Are Existing Frameworks Adequate for Measuring Implementation Outcomes? Results From a New Simulation Methodology

Friday 2:30 – 3:45 Breakout C5

Presentor: Richard Van Dorn

Richard A. Van Dorn, RTI International; Stephen J. Tueller, RTI International; Jesse M. Hinde, RTI International; Georgia T. Karuntzos, RTI International



Existing implementation frameworks guide the measurement of implementation outcomes. However, empirically validating implementation outcomes, for example those identified by Proctor and colleagues, is often challenged by limited data sources, a constrained item pool, and inadequate sample size. In order to establish the minimum requirements for sufficient power to detect Proctor and colleagues’ eight implementation outcomes going forward, we used an exploratory factor analysis simulation. We assumed a fixed population and sampled from an infinite pool of items to simulate realistic item selection processes, where data can be collected from only one sample and there is limited control in selecting the loadings, crossloadings, and error variances from the pool of potential items. Our simulation modeled sample size (200, 500, 1000), item pool size (24, 40, 80), item response distribution (normal, binary, Likert), and a range of (cross)loadings and error variances. Results show the adjusted Bayesian Information Criterion was the most accurate factor extraction criterion, and that item pool size and sample size had larger impacts on correctly detecting eight factors than ideal item characteristics (e.g., high loadings, low crossloadings, low error variance) across response distributions. Results can be used to inform instrument development and power calculations for future implementation science research.

Development and Validation of Implementation Measures for Low-Resource Global Contexts

Friday 2:30 – 3:45 Breakout C5

Presentor: Emily E. Haroz

Emily E. Haroz, Johns Hopkins Bloomberg School of Pulblic Health; Laura K. Murray, Johns Hopkins Bloomberg School of Pulblic Health; Amanda J. Nguyen, Johns Hopkins Bloomberg School of Pulblic Health; Judith K. Bass, Johns Hopkins Bloomberg School of Pulblic Health; Shannon Dorsey, University of Washington; Paul Bolton, Johns Hopkins Bloomberg School of Pulblic Health



Global mental health (GMH) has few, if any, suitable implementation measurement instruments for low and middle income countries (LMIC) and diverse cultural contexts. Our group’s research has showed that existing measures developed in high-resource settings did not match with lower resource settings (e.g., asking about insurance or technology). Without appropriate instruments, examining the factors involved in implementation and scaling-up of interventions is challenging. The aim of this study was to develop and evaluate practical instruments specifically for LMIC to measure implementation outcomes across the domains of acceptability, adoption, appropriateness, feasibility, penetration and sustainability. Instruments were created for four stakeholder levels: government/policy, organizational directors/staff, service providers, and consumers. Questions were based on leading implementation frameworks: CFIR, RE-AIM, and a conceptual model of evidence-based implementation in public service sectors, as well as feedback from local partners and experts in the field of GMH and implementation science. Testing consisted of examining the acceptability, reliability and validity of the instruments for providers and consumers, using a mixed-methods approach. A total of n=183 individuals provided data. Preliminary results indicate the scales are acceptable, reliable and valid at the provider level. At the consumer level, reliability and validity results were mixed.

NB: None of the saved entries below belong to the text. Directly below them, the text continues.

Fixpoint advancedDHCPServerTask_Ensure (fuel : nat) (a : ensurer) (spec : NSXTInfraSpec)
  : M (option error) :=
  match fuel with
  | O => outOfFuel
  | S fuel' =>
    match cidrHostAndPrefix (WorkersNetwork spec) 2 with
    | inl err => ret (Some (Wrapf err "DHCP server IP"))
    | inr dhcpServerIP =>
    match cidrHost (WorkersNetwork spec) 1 with
    | inl err => ret (Some (Wrapf err "gateway IP"))
    | inr gatewayIP =>
    let ipv4DhcpServer :=
      {| IPv4DhcpServer.DhcpServerIp := dhcpServerIP;
         IPv4DhcpServer.DnsNameservers := DNSServers spec;
         IPv4DhcpServer.GatewayIp := gatewayIP |} in
    st <- getState;;
    profileID <- deref (ProfileID (AdvancedDHCP st));;
    let server :=
      {| LogicalDhcpServer.Id := EmptyString;
         LogicalDhcpServer.Description := description;
         LogicalDhcpServer.DisplayName := FullClusterName spec;
         LogicalDhcpServer.Tags := createCommonTags spec;
         LogicalDhcpServer.DhcpProfileId := profileID;
         LogicalDhcpServer.Ipv4DhcpServer := Some ipv4DhcpServer |} in
    match ServerID (AdvancedDHCP st) with
    | Some serverID =>
        '(oldServer, resp, err) <-
           invoke (CallReadDhcpServer serverID)
                  (fun h => ReadDhcpServer (ServicesApi (nsxClient a)) h serverID);;
        if respIsNotFound resp then
          modifyState (withServerID None);;
          advancedDHCPServerTask_Ensure fuel' a spec
        else
          match err with
          | Some e => ret (Some (readingErr e))
          | None =>
              if strNeq (LogicalDhcpServer.DisplayName oldServer)
                        (LogicalDhcpServer.DisplayName server)
                 || strNeq (LogicalDhcpServer.DhcpProfileId oldServer)
                           (LogicalDhcpServer.DhcpProfileId server)
                 || match LogicalDhcpServer.Ipv4DhcpServer oldServer with
                    | None => true
                    | Some old4 =>
                        strNeq (IPv4DhcpServer.DhcpServerIp old4)
                               (IPv4DhcpServer.DhcpServerIp ipv4DhcpServer)
                        || strNeq (IPv4DhcpServer.GatewayIp old4)
                                  (IPv4DhcpServer.GatewayIp ipv4DhcpServer)
                        || negb (equalOrderedStrings
                                   (IPv4DhcpServer.DnsNameservers old4)
                                   (IPv4DhcpServer.DnsNameservers ipv4DhcpServer))
                    end
                 || negb (equalCommonTags (LogicalDhcpServer.Tags oldServer)
                                          (LogicalDhcpServer.Tags server))
              then
                '(_, resp, err) <-
                   invoke (CallUpdateDhcpServer serverID server)
                          (fun h => UpdateDhcpServer (ServicesApi (nsxClient a)) h
                                      serverID server);;
                match err with
                | Some e => ret (Some (updatingErr e))
                | None =>
                    r <- deref resp;;
                    if negb (StatusCode r =? StatusOK)
                    then ret (Some (Errorf ("updating failed with unexpected HTTP status code "
                                            ++ formatInt (StatusCode r))))
                    else ret None
                end
              else ret None
          end
    | None =>
        '(createdServer, resp, err) <-
           invoke (CallCreateDhcpServer server)
                  (fun h => CreateDhcpServer (ServicesApi (nsxClient a)) h server);;
        match err with
        | Some e => ret (Some (creatingErr e))
        | None =>
            r <- deref resp;;
            if negb (StatusCode r =? StatusCreated)
            then ret (Some (Errorf ("creating failed with unexpected HTTP status code "
                                    ++ formatInt (StatusCode r))))
            else
              modifyState (withServerID (Some (LogicalDhcpServer.Id createdServer)));;
              ret None
        end
    end
    end
    end
  end.

Definition advancedDHCPServerTask_EnsureDeleted (a : ensurer) (_ : NSXTInfraSpec)
  : M (bool * option error) :=
  st <- getState;;
  match ServerID (AdvancedDHCP st) with
  | None => ret (false, None)
  | Some serverID =>
      '(resp, err) <-
         invokeDelete (CallDeleteDhcpServer serverID)
                      (fun h => DeleteDhcpServer (ServicesApi (nsxClient a)) h serverID);;
      if respIsNotFound resp then
        modifyState (withServerID None);;
        ret (false, None)
      else
        match err with
        | Some e => ret (false, Some e)
        | None =>
            modifyState (withServerID None);;
            ret (true, None)
        end
  end.

(** *** Logical-switch lookup *)

Definition advancedLookupLogicalSwitchTask_reference (state : NSXTInfraState)
  : option Reference :=
  toReference (LogicalSwitchID (AdvancedDHCP state)).

(** The inner loop over [obj.Tags]. *)
Fixpoint hasPolicyPath (path : string) (tags : list Tag.t) : bool :=
  match tags with
  | [] => false
  | tag :: rest =>
      if String.eqb (Tag.Scope tag) "policyPath" && String.eqb (Tag.Tag tag) path
      then true
      else hasPolicyPath path rest
  end.

(** The outer loop over [result.Results]. *)
Fixpoint findLogicalSwitch (path : string) (results : list LogicalSwitch.t)
  : option LogicalSwitch.t :=
  match results with
  | [] => None
  | obj :: rest =>
      if hasPolicyPath path (LogicalSwitch.Tags obj)
      then Some obj
      else findLogicalSwitch path rest
  end.

Definition advancedLookupLogicalSwitchTask_Ensure (a : ensurer) (_ : NSXTInfraSpec)
  : M (option error) :=
  '(result, resp, err) <-
     invoke CallListLogicalSwitches (ListLogicalSwitches (LogicalSwitchingApi (nsxClient a)));;
  match err with
  | Some e => ret (Some e)
  | None =>
      r <- deref resp;;
      if negb (StatusCode r =? StatusOK)
      then ret (Some (Errorf ("listing failed with unexpected HTTP status code "
                              ++ formatInt (StatusCode r))))
      else
        st <- getState;;
        match findLogicalSwitch (Path (SegmentRef st))
                                (LogicalSwitchListResult.Results result) with
        | Some obj =>
            modifyState (withLogicalSwitchID (Some (LogicalSwitch.Id obj)));;
            ret None
        | None =>
            ret (Some (Errorf ("not found by segment path " ++ Path (SegmentRef st))))
        end
  end.

(** *** DHCP port *)

Definition advancedDHCPPortTask_reference (state : NSXTInfraState)
  : option Reference :=
  toReference (PortID (AdvancedDHCP state)).

Fixpoint advancedDHCPPortTask_Ensure (fuel : nat) (a : ensurer) (spec : NSXTInfraSpec)
  : M (option error) :=
  match fuel with
  | O => outOfFuel
  | S fuel' =>
    st <- getState;;
    serverID <- deref (ServerID (AdvancedDHCP st));;
    let attachment :=
      {| LogicalPortAttachment.AttachmentType := "DHCP_SERVICE";
         LogicalPortAttachment.Id := serverID |} in
    logicalSwitchID <- deref (LogicalSwitchID (AdvancedDHCP st));;
    let port :=
      {| LogicalPort.Id := EmptyString;
         LogicalPort.DisplayName := FullClusterName spec;
         LogicalPort.Description := description;
         LogicalPort.LogicalSwitchId := logicalSwitchID;
         LogicalPort.AdminState := "UP";
         LogicalPort.Tags := createCommonTags spec;
         LogicalPort.Attachment := Some attachment |} in
    match PortID (AdvancedDHCP st) with
    | Some portID =>
        '(oldPort, resp, err) <-
           invoke (CallGetLogicalPort portID)
                  (fun h => GetLogicalPort (LogicalSwitchingApi (nsxClient a)) h portID);;
        if respIsNotFound resp then
          modifyState (withPortID None);;
          advancedDHCPPortTask_Ensure fuel' a spec
        else
          match err with
          | Some e => ret (Some (readingErr e))
          | None =>
              if strNeq (LogicalPort.DisplayName oldPort) (LogicalPort.DisplayName port)
                 || strNeq (LogicalPort.LogicalSwitchId oldPort)
                           (LogicalPort.LogicalSwitchId port)
                 || strNeq (LogicalPort.AdminState oldPort) (LogicalPort.AdminState port)
                 || match LogicalPort.Attachment oldPort with
                    | None => true
                    | Some oldAttachment =>
                        strNeq (LogicalPortAttachment.AttachmentType oldAttachment)
                               (LogicalPortAttachment.AttachmentType attachment)
                        || strNeq (LogicalPortAttachment.Id oldAttachment)
                                  (LogicalPortAttachment.Id attachment)
                    end
                 || negb (equalCommonTags (LogicalPort.Tags oldPort) (LogicalPort.Tags port))
              then
                '(_, resp, err) <-
                   invoke (CallUpdateLogicalPort portID port)
                          (fun h => UpdateLogicalPort (LogicalSwitchingApi (nsxClient a)) h
                                      portID port);;
                match err with
                | Some e => ret (Some (updatingErr e))
                | None =>
                    r <- deref resp;;
                    if negb (StatusCode r =? StatusOK)
                    then ret (Some (Errorf ("updating failed with unexpected HTTP status code "
                                            ++ formatInt (StatusCode r))))
                    else ret None
                end
              else ret None
          end
    | None =>
        '(createdPort, resp, err) <-
           invoke (CallCreateLogicalPort port)
                  (fun h => CreateLogicalPort (LogicalSwitchingApi (nsxClient a)) h port);;
        match err with
        | Some e => ret (Some (creatingErr e))
        | None =>
            r <- deref resp;;
            if negb (StatusCode r =? StatusCreated)
            then ret (Some (Errorf ("creating failed with unexpected HTTP status code "
                                    ++ formatInt (StatusCode r))))
            else
              modifyState (withPortID (Some (LogicalPort.Id createdPort)));;
              ret None
        end
    end
  end.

A Treatment Integrity Measure for Early Childhood Education Settings

Friday 2:30 – 3:45 Breakout C5

Presentor: Ruben G. Martinez

Martinez, R.G, Virginia Commonwealth University; McLeod, B.D, Virginia Commonwealth University; Sutherland, K.S, Virginia Commonwealth University; Conroy, M.A, University of Florida; Snyder, P., University of Florida; Southam-Gerow, M.A., Virginia Commonwealth University



Research on improving the quality of instruction in early childhood classrooms is a national priority. Many preschool children exhibit problem behaviors that place them at risk for emotional and behavioral disorders. Teacher-delivered, evidence-based programs (EBPs) have demonstrated positive effects for children with problem behavior; however, efforts to implement and evaluate EBPs across early childhood settings face barriers. Early childhood classrooms may differ across a variety of structural and process dimensions, which may influence implementation of EBPs with integrity. Additionally, few measures exist that are capable of characterizing the process used to implement instructional practices with integrity and characterize business as usual, which makes interpreting findings from effectiveness trials difficult. To address these barriers, the field needs a validated, pragmatic measure capable of assessing the delivery of instructional practices found in existing EBPs. This presentation will describe the development of The Treatment Integrity Observational Coding System for Early Childhood Settings and accompanying teacher self-report, designed to characterize the implementation of evidence-based instructional practices delivered by teachers in early childhood classrooms. The validation and dissemination of such a measure would provide stakeholders with the ability to assess integrity of multiple EBPs, facilitating the efficiency with which EBPs are assessed in school settings.